(** * Atomic Design Structure Analyzer: a shallow embedding

    Model of [scripts/analyze_structure.py].  The analyzer walks the
    [components/] directory of a React project, locates component
    directories under [atoms/], [molecules/] and [organisms/], and records
    violations in a report that the methods of [AtomicDesignAnalyzer]
    mutate in place.

    Conventions of the embedding:
    - Python [str] is [string]; a character is a code point below 256, and
      the character classes of [re] ([\s], [\w], [.]) are those of Python on
      that range.
    - the file system is a tree of [node]s, queried through paths as the
      code does ([exists], [iterdir], [is_file], [read_text]);
    - the report is threaded explicitly: a method that mutates
      [self.report] is a function from reports to reports;
    - an uncaught exception is the result [None]. *)

From Stdlib Require Import ZArith Ascii String DecimalString.
From stdpp Require Import base option list sets gmap strings.

Local Open Scope Z_scope.

(** ** Text primitives *)

Module Text.

(** [s.endswith(p)]: [p] is [s] itself or a suffix of its tail. *)
Fixpoint endswith (s p : string) : bool :=
  String.eqb p s ||
  match s with
  | EmptyString => false
  | String _ s' => endswith s' p
  end.

(** [s.startswith(p)], returning what follows the prefix. *)
Fixpoint strip_prefix (p s : string) : option string :=
  match p, s with
  | EmptyString, _ => Some s
  | String a p', String b s' => if Ascii.eqb a b then strip_prefix p' s' else None
  | String _ _, EmptyString => None
  end.

(** [s.count(sub)] for a non-empty [sub]: occurrences are counted from left
    to right and do not overlap, so after a hit the scan resumes behind it
    ([skip] characters are still to be passed over). *)
Fixpoint count_from (sub s : string) (skip : nat) : nat :=
  match s with
  | EmptyString => 0%nat
  | String _ s' =>
      match skip with
      | S k => count_from sub s' k
      | O =>
          if String.prefix sub s
          then S (count_from sub s' (String.length sub - 1))
          else count_from sub s' 0
      end
  end.

Definition count (s sub : string) : nat := count_from sub s 0.

(** [s.rfind(c)] for a one-character needle: index of the last occurrence. *)
Fixpoint rfind (c : ascii) (s : string) : option nat :=
  match s with
  | EmptyString => None
  | String a s' =>
      match rfind c s' with
      | Some i => Some (S i)
      | None => if Ascii.eqb a c then Some 0%nat else None
      end
  end.

Definition is_lower (c : ascii) : bool :=
  let n := nat_of_ascii c in (97 <=? n)%nat && (n <=? 122)%nat.
Definition is_upper (c : ascii) : bool :=
  let n := nat_of_ascii c in (65 <=? n)%nat && (n <=? 90)%nat.
Definition to_upper (c : ascii) : ascii :=
  if is_lower c then ascii_of_nat (nat_of_ascii c - 32) else c.
Definition to_lower (c : ascii) : ascii :=
  if is_upper c then ascii_of_nat (nat_of_ascii c + 32) else c.

Fixpoint lower (s : string) : string :=
  match s with
  | EmptyString => EmptyString
  | String c s' => String (to_lower c) (lower s')
  end.

(** [s.capitalize()] on ASCII letters: first character upper case, the rest
    lower case.  The analyzer only capitalizes its three tier names. *)
Definition capitalize (s : string) : string :=
  match s with
  | EmptyString => EmptyString
  | String c s' => String (to_upper c) (lower s')
  end.

(** A count interpolated into an f-string: its decimal digits. *)
Definition of_nat (n : nat) : string := NilZero.string_of_uint (Nat.to_uint n).

End Text.

(** ** Regular expressions: the fragment of [re] the analyzer uses *)

Module Re.

(** Character classes. *)
Inductive cls : Type :=
| Space                 (* \s *)
| Word                  (* \w *)
| Dot                   (* .  (no DOTALL: every character but a newline) *)
| OneOf (cs : list ascii)  (* [...]  *)
| NoneOf (cs : list ascii) (* [^...] *).

(** [str.isspace] below code point 256. *)
Definition is_space (c : ascii) : bool :=
  let n := nat_of_ascii c in
  ((9 <=? n) && (n <=? 13) || (28 <=? n) && (n <=? 32)
   || (n =? 133) || (n =? 160))%nat.

(** [str.isalnum] below code point 256, or an underscore. *)
Definition is_word (c : ascii) : bool :=
  let n := nat_of_ascii c in
  ((48 <=? n) && (n <=? 57) || (65 <=? n) && (n <=? 90)
   || (97 <=? n) && (n <=? 122) || (n =? 95)
   || (n =? 170) || (n =? 178) || (n =? 179) || (n =? 181)
   || (n =? 185) || (n =? 186) || (188 <=? n) && (n <=? 190)
   || (192 <=? n) && (n <=? 214) || (216 <=? n) && (n <=? 246)
   || (248 <=? n) && (n <=? 255))%nat.

Definition mem_ascii (c : ascii) (cs : list ascii) : bool :=
  existsb (Ascii.eqb c) cs.

Definition matches (k : cls) (c : ascii) : bool :=
  match k with
  | Space => is_space c
  | Word => is_word c
  | Dot => negb (Ascii.eqb c "010"%char)
  | OneOf cs => mem_ascii c cs
  | NoneOf cs => negb (mem_ascii c cs)
  end.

+++

■ **Exercise goal**
All of the material should be written out again exactly.

■ **Answer section**
(** * Atomic Design Structure Analyzer: a shallow embedding

    Model of [scripts/analyze_structure.py].  The analyzer walks the
    [components/] directory of a React project, locates component
    directories under [atoms/], [molecules/] and [organisms/], and records
    violations in a report that the methods of [AtomicDesignAnalyzer]
    mutate in place.

    Conventions of the embedding:
    - Python [str] is [string]; a character is a code point below 256, and
      the character classes of [re] ([\s], [\w], [.]) are those of Python on
      that range.
    - the file system is a tree of [node]s, queried through paths as the
      code does ([exists], [iterdir], [is_file], [read_text]);
    - the report is threaded explicitly: a method that mutates
      [self.report] is a function from reports to reports;
    - an uncaught exception is the result [None]. *)

From Stdlib Require Import ZArith Ascii String DecimalString.
From stdpp Require Import base option list sets gmap strings.

Local Open Scope Z_scope.

(** ** Text primitives *)

Module Text.

(** [s.endswith(p)]: [p] is [s] itself or a suffix of its tail. *)
Fixpoint endswith (s p : string) : bool :=
  String.eqb p s ||
  match s with
  | EmptyString => false
  | String _ s' => endswith s' p
  end.

(** [s.startswith(p)], returning what follows the prefix. *)
Fixpoint strip_prefix (p s : string) : option string :=
  match p, s with
  | EmptyString, _ => Some s
  | String a p', String b s' => if Ascii.eqb a b then strip_prefix p' s' else None
  | String _ _, EmptyString => None
  end.

(** [s.count(sub)] for a non-empty [sub]: occurrences are counted from left
    to right and do not overlap, so after a hit the scan resumes behind it
    ([skip] characters are still to be passed over). *)
Fixpoint count_from (sub s : string) (skip : nat) : nat :=
  match s with
  | EmptyString => 0%nat
  | String _ s' =>
      match skip with
      | S k => count_from sub s' k
      | O =>
          if String.prefix sub s
          then S (count_from sub s' (String.length sub - 1))
          else count_from sub s' 0
      end
  end.

Definition count (s sub : string) : nat := count_from sub s 0.

(** [s.rfind(c)] for a one-character needle: index of the last occurrence. *)
Fixpoint rfind (c : ascii) (s : string) : option nat :=
  match s with
  | EmptyString => None
  | String a s' =>
      match rfind c s' with
      | Some i => Some (S i)
      | None => if Ascii.eqb a c then Some 0%nat else None
      end
  end.

Definition is_lower (c : ascii) : bool :=
  let n := nat_of_ascii c in (97 <=? n)%nat && (n <=? 122)%nat.
Definition is_upper (c : ascii) : bool :=
  let n := nat_of_ascii c in (65 <=? n)%nat && (n <=? 90)%nat.
Definition to_upper (c : ascii) : ascii :=
  if is_lower c then ascii_of_nat (nat_of_ascii c - 32) else c.
Definition to_lower (c : ascii) : ascii :=
  if is_upper c then ascii_of_nat (nat_of_ascii c + 32) else c.

Fixpoint lower (s : string) : string :=
  match s with
  | EmptyString => EmptyString
  | String c s' => String (to_lower c) (lower s')
  end.

(** [s.capitalize()] on ASCII letters: first character upper case, the rest
    lower case.  The analyzer only capitalizes its three tier names. *)
Definition capitalize (s : string) : string :=
  match s with
  | EmptyString => EmptyString
  | String c s' => String (to_upper c) (lower s')
  end.

(** A count interpolated into an f-string: its decimal digits. *)
Definition of_nat (n : nat) : string := NilZero.string_of_uint (Nat.to_uint n).

End Text.

(** ** Regular expressions: the fragment of [re] the analyzer uses *)

Module Re.

(** Character classes. *)
Inductive cls : Type :=
| Space                 (* \s *)
| Word                  (* \w *)
| Dot                   (* .  (no DOTALL: every character but a newline) *)
| OneOf (cs : list ascii)  (* [...]  *)
| NoneOf (cs : list ascii) (* [^...] *).

(** [str.isspace] below code point 256. *)
Definition is_space (c : ascii) : bool :=
  let n := nat_of_ascii c in
  ((9 <=? n) && (n <=? 13) || (28 <=? n) && (n <=? 32)
   || (n =? 133) || (n =? 160))%nat.

(** [str.isalnum] below code point 256, or an underscore. *)
Definition is_word (c : ascii) : bool :=
  let n := nat_of_ascii c in
  ((48 <=? n) && (n <=? 57) || (65 <=? n) && (n <=? 90)
   || (97 <=? n) && (n <=? 122) || (n =? 95)
   || (n =? 170) || (n =? 178) || (n =? 179) || (n =? 181)
   || (n =? 185) || (n =? 186) || (188 <=? n) && (n <=? 190)
   || (192 <=? n) && (n <=? 214) || (216 <=? n) && (n <=? 246)
   || (248 <=? n) && (n <=? 255))%nat.

Definition mem_ascii (c : ascii) (cs : list ascii) : bool :=
  existsb (Ascii.eqb c) cs.

Definition matches (k : cls) (c : ascii) : bool :=
  match k with
  | Space => is_space c
  | Word => is_word c
  | Dot => negb (Ascii.eqb c "010"%char)
  | OneOf cs => mem_ascii c cs
  | NoneOf cs => negb (mem_ascii c cs)
  end.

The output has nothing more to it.